### Task prompt
Would you please copy every line below that includes the string "allocation"?

### Material for this exercise
(** X21. [Run] starts task runners only when it reaches its update loop:
    when it returns early (the task group is missing, the directory cannot
    be built or rebuilt, waiting for the previous allocation fails or is
    cancelled, the migration is cancelled) or finds the allocation terminal,
    it registers no task runner and starts none.  When it returns early
    because the wait for the previous allocation, or after that wait the
    migration, was cancelled, the explicit status and description are left
    as they were; every other early return sets the explicit status
    failed. *)
Theorem Run_starts_nothing_unless_supervising :
  forall (env : RunEnv) (nodeID : option string) (now : Time)
         (r r' : AllocRunner) (phase : RunPhase) (evs : list RunEvent),
    runStart TerminalStatus Terminated env nodeID now r = Some (phase, r', evs) ->
    phase <> RunSupervises ->
    tasks r' = tasks r /\
    runStarted evs = [] /\
    (phase = RunExited ->
     exists a j,
       alloc r = Some a /\ AllocJob a = Some j /\
       let cancelled :=
         is_Some (LookupTaskGroup j (AllocTaskGroup a)) /\
         env_build env = None /\
         (env_wait env = Some ErrCanceled \/
          env_wait env = None /\ env_migrate env = Some ErrCanceled) in
       (cancelled ->
        allocClientStatus r' = allocClientStatus r /\
        allocClientDescription r' = allocClientDescription r) /\
       (~ cancelled -> allocClientStatus r' = AllocClientStatusFailed)).
Proof.
  intros env nodeID now r r' phase evs H Hphase.
  destruct (runStart_early _ _ _ _ _ _ _ H Hphase) as (Ht & Hs & _).
  split; [exact Ht|]. split; [exact Hs|]. intros ->.
  unfold runStart in H.
  destruct (setBaseLabels nodeID r) as [r0|] eqn:Hl; [simpl in H|discriminate].
  destruct (Alloc r0 now) as [[snapshot r1]|] eqn:HA; [simpl in H|discriminate].
  destruct (AllocJob snapshot) as [j|] eqn:Hj; [simpl in H|discriminate].
  pose proof (setBaseLabels_frame _ _ _ Hl) as Hr0.
  pose proof (Alloc_runner _ _ _ _ HA) as Hr1.
  assert (Hs1 : allocClientStatus r1 = allocClientStatus r)
    by (rewrite Hr1, Hr0; reflexivity).
  assert (Hd1 : allocClientDescription r1 = allocClientDescription r)
    by (rewrite Hr1, Hr0; reflexivity).
  rewrite Alloc_composed in HA.
  destruct (alloc r0) as [a|] eqn:Ha0; [simpl in HA|discriminate].
  assert (Ha : alloc r = Some a) by (rewrite Hr0 in Ha0; exact Ha0).
  apply finalizeTerminalAlloc_fields in HA.
  destruct (composed_fields r0 a) as (Hcj & Hcg & _).
  assert (Hjob : AllocJob a = Some j)
    by (rewrite HA in Hj; simpl in Hj; rewrite Hcj in Hj; exact Hj).
  assert (Hgrp : AllocTaskGroup snapshot = AllocTaskGroup a)
    by (rewrite HA; simpl; exact Hcg).
  rewrite Hgrp in H.
  exists a, j. split; [exact Ha|]. split; [exact Hjob|]. cbv zeta.
  destruct (LookupTaskGroup j (AllocTaskGroup a)) as [tg|].
  2:{ injection H as <- _. split; [|reflexivity].
      intros ([? [=]] & _). }
  destruct (allocDir r1) as [d|]; [simpl in H|discriminate].
  destruct (env_build env) as [berr|].
  { injection H as <- _. split; [|reflexivity]. intros (_ & [=] & _). }
  destruct (env_wait env) as [[|wmsg]|].
  - injection H as <- _. split; [auto|]. intros Hn. exfalso. apply Hn. eauto.
  - injection H as <- _. split; [|reflexivity].
    intros (_ & _ & [[=]|[[=] _]]).
  - assert (Hnot : forall before,
               runTasks TerminalStatus Terminated now snapshot tg r1 before
               <> Some (RunExited, r', evs)).
    { intros before Hrt. unfold runTasks in Hrt.
      destruct (TerminalStatus snapshot); [discriminate Hrt|].
      destruct (incrCounter r1 [] "start"); [simpl in Hrt|discriminate].
      destruct (startTasks now r1 (Tasks tg)) as [[r2 eff]|];
        [discriminate Hrt|discriminate]. }
    destruct (env_migrate env) as [[|mmsg]|].
    + injection H as <- _. split; [auto|]. intros Hn. exfalso. apply Hn. eauto.
    + destruct (env_rebuild env) as [rerr|].
      * injection H as <- _. split; [|reflexivity].
        intros (_ & _ & [[=]|[_ [=]]]).
      * exfalso. exact (Hnot _ H).
    + exfalso. exact (Hnot _ H).
Qed.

### Response box
    be built or rebuilt, waiting for the previous allocation fails or is
    cancelled, the migration is cancelled) or finds the allocation terminal,
    because the wait for the previous allocation, or after that wait the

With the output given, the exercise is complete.